Buy now, pay later loans allow consumers to make a purchase without paying the total purchase price upfront. Instead, the balance is divided and payable in equal installments, weekly or biweekly.

These loans are typically extended through mobile apps, like Afterpay, Klarna and Affirm. You could get approved for a buy now, pay later loan with less than perfect credit if you demonstrate your ability to repay the loan. Most lenders will review your bank activity and may conduct a soft credit check, which won’t impact your credit score.

Types of loans to use sparingly

Some personal loans could mean bad news for your finances and should only be used as a last resort. For borrowers with bad credit or those without access to a bank account, they may be one of a limited set of options.

If you can avoid them, you should. But if you can’t, be sure to keep on top of payments and try to pay off the loan as quickly as possible.

  • Credit card cash advances: Some credit card issuers allow you to take a cash advance from your available credit at an ATM or bank. But this perk comes at a hefty cost — you’ll likely be assessed a cash advance fee and a higher interest rate on the amount you borrow.
  • Cash advance apps: These apps also let you access fast cash, usually up to $250, until payday. Most charge a monthly fee to use this service, and you’ll have to repay what you borrow on your next payday or within a two-week period.
  • Payday loans: These loans are a costly form of debt that cater to borrowers with poor credit. Payday loans typically come with steep fees that are equivalent to interest rates well over 300 percent. They often create a dangerous debt cycle if you can’t repay and extend the loan term.
  • Pawnshop loans: If your local pawnshop offers loans, you can exchange your asset for cash. You’ll likely pay an exorbitant amount of interest, and the pawnshop will keep your property if you default on the loan.

How to choose the best type of personal loan for you

When evaluating lenders, consider these questions:

  • What rates and terms are offered?
  • How quickly can my loan be funded?
  • Are there origination or early repayment fees?
  • What terms does the lender offer?
  • Are there good customer reviews?
  • When are customer support representatives available?
  • Is there a mobile app?

A personal loan could be a good fit if you need a specific amount to cover a large, one-time expense. A line of credit — or even a credit card — may be ideal if you want the flexibility to borrow funds when you need them.

Pros and cons of getting a personal loan

A personal loan will last years, so carefully consider the benefits and drawbacks before you apply.

Pros

  • Flexible use: Most personal loans can be used however you see fit.
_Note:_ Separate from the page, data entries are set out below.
Lemma string_complete d b e rest : d ≤ maxDepth → string_body b e →
  scanValue maxDepth 1 d (quoted b +:+ rest) = Some (inr (KString, e, rest)).
Proof.
  intros Hd Hb. rewrite scanValue_S. destruct (Z.gtb_spec d maxDepth); [lia|].
  pose proof (proj2 (scanString_spec _ b e rest) (conj eq_refl Hb)) as Hs. unfold quoted in *.
  str_norm in Hs. str_norm. by rewrite Ascii.eqb_refl, Hs.
Qed.

Lemma number_complete d n rest : d ≤ maxDepth → number n → stops rest →
  scanValue maxDepth 1 d (n +:+ rest) = Some (inr (KNumber, false, rest)).
Proof.
  intros Hd Hn Hr. rewrite scanValue_S. destruct (Z.gtb_spec d maxDepth); [lia|].
  pose proof (scanNumber_complete n rest Hn Hr) as Hs.
  destruct (number_head n Hn) as (c & n' & -> & Hc). str_norm in Hs. str_norm.
  assert (∀ a, a ≠ "-"%char → isDigit a = false → Ascii.eqb c a = false) as Hno.
  { intros a Ha Hda. apply Ascii.eqb_neq. intros ->. destruct Hc; congruence. }
  rewrite !Hno by done. replace (Ascii.eqb c "-" || isDigit c) with true; [by rewrite Hs|].
  destruct Hc as [->| ->]; [done|by rewrite orb_true_r].
Qed.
Some lenders impose restrictions on how you can spend your funds, so it’s best to read the fine print to avoid issues.
  • Fast funding times: Many lenders disburse loan proceeds in just a few business days following approval. And it could be as soon as 24 hours if you apply with an online lender.
  • Borrowing costs: You’ll likely spend far less in interest on a personal loan than you would with a credit card. The average personal loan rate is 10.82 percent. A credit card has an average interest rate of 20.11 percent.

Cons

  • Fees: Some lenders charge origination fees and early repayment penalties. Although lenders are required to be upfront about these — and other — fees, they can add up and make your loan significantly more expensive.
  • High interest rates: If you have a lower credit score, expect a higher interest rate as the most competitive terms are generally reserved for borrowers with good or excellent credit. There are still some bad credit loans worth considering, but it may make more sense to improve your credit score first.
  • Negative credit consequences: Lenders report payment history to the credit bureaus. If you encounter financial hardship and are unable to make on-time payments, your credit score will likely take a hit if the loan reaches 30 or more days past due.

Bottom line

There are several types of personal loans to choose from, and each has its own benefits and drawbacks. Understand how personal loans work and what to expect before applying. And evaluate lenders carefully to ensure you select the ideal personal loan product for you.